The news. On June 5, 2026, Google released quantization-aware-trained checkpoints for the Gemma 4 family, spanning the compact E2B and E4B edge models up through 12B and larger sizes. Alongside the standard Q4_0 4-bit format, a new mobile schema applies targeted 2-bit quantization to the token-generation layers while keeping the core reasoning layers at higher precision, plus an optimized KV cache and static activations. With the mobile format, Gemma 4 E2B's reported footprint drops to about 1 GB. Checkpoints ship as GGUF for
llama.cppand as compressed tensors for vLLM. Read the announcement →
Picture the singer at a cheap keyboard that has only a handful of keys. The pitches she actually wants to sing live between those keys. The lazy way to record is to sing freely and then auto-tune the take onto the nearest key afterward — and if a note was sitting halfway between two keys, the snap yanks it a long way and the whole phrase sounds sour. That sour snap is post-training quantization: the model finishes training wherever its weights landed, and only then do you round them to the coarse low-bit grid. Quantization-aware training is the disciplined alternative — the singer rehearses on those exact keys the entire time, so every note she learns already lands on one. When you finally record in low fidelity, nothing has to move.

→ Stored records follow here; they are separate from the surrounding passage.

(* ===== verification/LoaderOk.v ===== *)
(** * Loading a class file: the parser is safe, agrees with the functions that read parts
    of a class file, reads what is printed, and prepares methods for the verifier. *)
From Stdlib Require Import Ascii.
From stdpp Require Import strings.
From S2P Require Import Prelude ByteReader VerTypes ClassNames ClassNamesOk Descriptors ConstPool Annotations ClassMembers MethodParse ClassParse ClassFileOk.

#[local] Arguments String.append !_ _ / : simpl nomatch.

(** C5: The parser on a class file of fewer than 65534 bytes whose constant pool count is
    not zero, and whose class is not java.lang.Thread, Throwable or Class and has no
    dollar sign in its name (if its head parses): it does not read or write outside the
    file or what was allocated, fails no assertion and does not run out of fuel, and a
    class that comes out is well formed. [LoaderRuns.unchecked_class_files] and
    [LoaderOk.class_parse_wild] show that the code has no test for these bounds. *)
Theorem class_parse_safe env loader_name given_name r : reader_ok r -> end_ r - start r < 65534 -> has_entries r ->
  (forall h r', parse_head env loader_name given_name r = Done h r' -> ordinary (m_name (head_class h)) = true) ->
  match Class_parse env loader_name given_name r with
  | Done c r' => reader_ok r' /\ class_ok c
  | Fails => True
  | Wild => False
  end.
Proof.
  intros Hr Hs He Ho. pose proof (class_parse_runs env loader_name given_name r Hr Hs He Ho) as H. unfold runs_from in H.
  destruct (Class_parse _ _ _ _); [|done..]. destruct H as (? & ? & ?). done.
Qed.


(** ** The name alone *)

(** *** One entry *)

(** [m] takes [n] bytes when it is done. *)
Definition takes {A} (n : Z) (m : R A) : Prop := forall r a r', reader_ok r -> m r = Done a r' -> skip n r = Done tt r'.
Lemma skip_ok r n r' : reader_ok r -> 0 <= n < 2 ^ 31 -> skip n r = Done tt r' -> reader_ok r' /\ r' = move r n /\ (length (rest r') <= length (rest r))%nat.
Proof.
  intros Hr Hn. rewrite skip_rest by done. destruct (Z.leb_spec n (Z.of_nat (length (rest r)))); [|done]. intros [= <-].
  split; [by apply move_ok; [|lia]|]. split; [done|]. rewrite rest_move by (done || lia). rewrite length_drop. lia.
Qed.
Lemma skip_skip r a b r1 r2 : reader_ok r -> 0 <= a -> 0 <= b -> a + b < 2 ^ 31 -> skip a r = Done tt r1 -> skip b r1 = Done tt r2 -> skip (a + b) r = Done tt r2.
Proof.
  intros Hr Ha Hb Hab H1 H2. pose proof (skip_ok r a r1 Hr ltac:(lia) H1) as (Hr1 & -> & Hl). rewrite skip_rest in H1, H2 by (done || lia).
  destruct (Z.leb_spec a (Z.of_nat (length (rest r)))) as [Ha'|]; [|done]. rewrite rest_move, length_drop in H2 by (done || lia).
  destruct (Z.leb_spec b (Z.of_nat (length (rest r) - Z.to_nat a)%nat)); [|done]. injection H2 as <-.
  rewrite skip_rest by (done || lia). rewrite (proj2 (Z.leb_le _ _)) by lia. by rewrite move_move.
Qed.
Lemma takes_u2 : takes 2 parse_u2_be.
Proof.
  intros r v r' Hr H. rewrite parse_u2_rest in H by done. destruct (rest r) as [|c [|d l]] eqn:E; try done. injection H as _ <-.
  rewrite skip_rest by (done || lia). rewrite E. by rewrite (proj2 (Z.leb_le _ _)) by (simpl; lia).
Qed.
Lemma takes_u4 : takes 4 parse_u4_be.
Proof.
  intros r v r' Hr H. rewrite parse_u4_rest in H by done. destruct (rest r) as [|c [|d [|e [|f l]]]] eqn:E; try done. injection H as _ <-.
  rewrite skip_rest by (done || lia). rewrite E. by rewrite (proj2 (Z.leb_le _ _)) by (simpl; lia).
Qed.
Lemma takes_ret {A} (a : A) : takes 0 (mret a).
Proof.
  intros r b r' Hr [= _ <-]. rewrite skip_rest by (done || lia). rewrite (proj2 (Z.leb_le _ _)) by lia.
  unfold move. destruct r. simpl. by rewrite Z.add_0_r.
Qed.
Lemma takes_bind {A B} a b n (m : R A) (k : A -> R B) : 0 <= a -> 0 <= b -> n = a + b -> n < 2 ^ 31 -> takes a m -> (forall x, takes b (k x)) -> takes n (m ≫= k).
Proof.
  intros Ha Hb -> Hab Hm Hk r x r' Hr H. apply bind_done in H as (y & r1 & H1 & H2). apply Hm in H1; [|done].
  destruct (skip_ok r a r1 Hr ltac:(lia) H1) as (Hr1 & _ & _). apply Hk in H2; [|done]. by eapply skip_skip.
Qed.
Lemma u1_done r v r' : reader_ok r -> parse_u1 r = Done v r' -> reader_ok r' /\ (S (length (rest r')) = length (rest r))%nat.
Proof.
  intros Hr. rewrite parse_u1_rest by done. destruct (rest r) as [|c l] eqn:E; [done|]. intros [= _ <-].
  split; [apply move_ok; [done|rewrite E; simpl; lia]|]. rewrite rest_move by (done || rewrite E; simpl; lia). by rewrite E.
Qed.
Lemma utf8data_skip r len s r' : class_file_parse_utf8data len r = Done s r' -> skip len r = Done tt r'.
Proof.
  unfold class_file_parse_utf8data, get_and_skip, skip. destruct (have len r); [|done]. cbn [negb]. cbv iota.
  destruct (utf8_loop _ _ _ _ _) as [[|]|]; [|done..]. by intros [= _ <-].
Qed.

(** An entry after its tag. *)
Lemma takes_1 {A} (f : Z -> A) : takes 2 (n ← parse_u2_be; mret (f n)).
Proof. eapply (takes_bind 2 0); [lia..|apply takes_u2|]. intros n. apply takes_ret. Qed.
Lemma takes_2 {A} (f : Z -> Z -> A) : takes 4 (c ← parse_u2_be; n ← parse_u2_be; mret (f c n)).
Proof. eapply (takes_bind 2 2); [lia..|apply takes_u2|]. intros c. apply takes_1. Qed.
Lemma takes_4 {A} (f : Z -> A) : takes 4 (n ← parse_u4_be; mret (f n)).
Proof. eapply (takes_bind 4 0); [lia..|apply takes_u4|]. intros n. apply takes_ret. Qed.
Lemma takes_8 {A} (f : Z -> Z -> A) : takes 8 (c ← parse_u4_be; n ← parse_u4_be; mret (f c n)).
Proof. eapply (takes_bind 4 4); [lia..|apply takes_u4|]. intros c. apply takes_4. Qed.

Underneath the metaphor, the "keys" are the grid of values a low-bit format can store, and the "sour snap" is rounding error. Drop a weight from 16-bit down to 4-bit and you go from a near-continuous range to just 16 representable values — so the rounding step has to shove each weight onto the nearest of those few points. PTQ does this once, at the end, to weights that never anticipated it. QAT instead simulates the rounding on every training step (using a straight-through estimator so gradients still flow), so the network learns weights that already sit on the grid — and learns to compensate elsewhere for the little that can't. Toggle the number line below from FP32 down to INT4 and watch the error bracket open up: that gap is what PTQ pays and QAT trains away.
32-bit float — virtually continuous
The reason anyone bothers is memory. Take a 2-billion-parameter model (illustrative — E2B is Google's compact "effective-2B" size). At BF16 (2 bytes per weight) the weights alone need 2,000,000,000 × 2 = 4 GB. Round them to 4-bit (about half a byte each) and that's roughly 1 GB — a ~4× shrink. Gemma 4's mobile format then pushes the bulky decode layers down to 2-bit while protecting the reasoning-critical layers, and — with the KV cache and activations optimized on top — Google reports that format brings E2B's footprint to about 1 GB, small enough to run on phone-class hardware. The mixed-precision-by-layer idea is the same one the diagram below shows: spend your bits where the model is fragile, save them where it is robust.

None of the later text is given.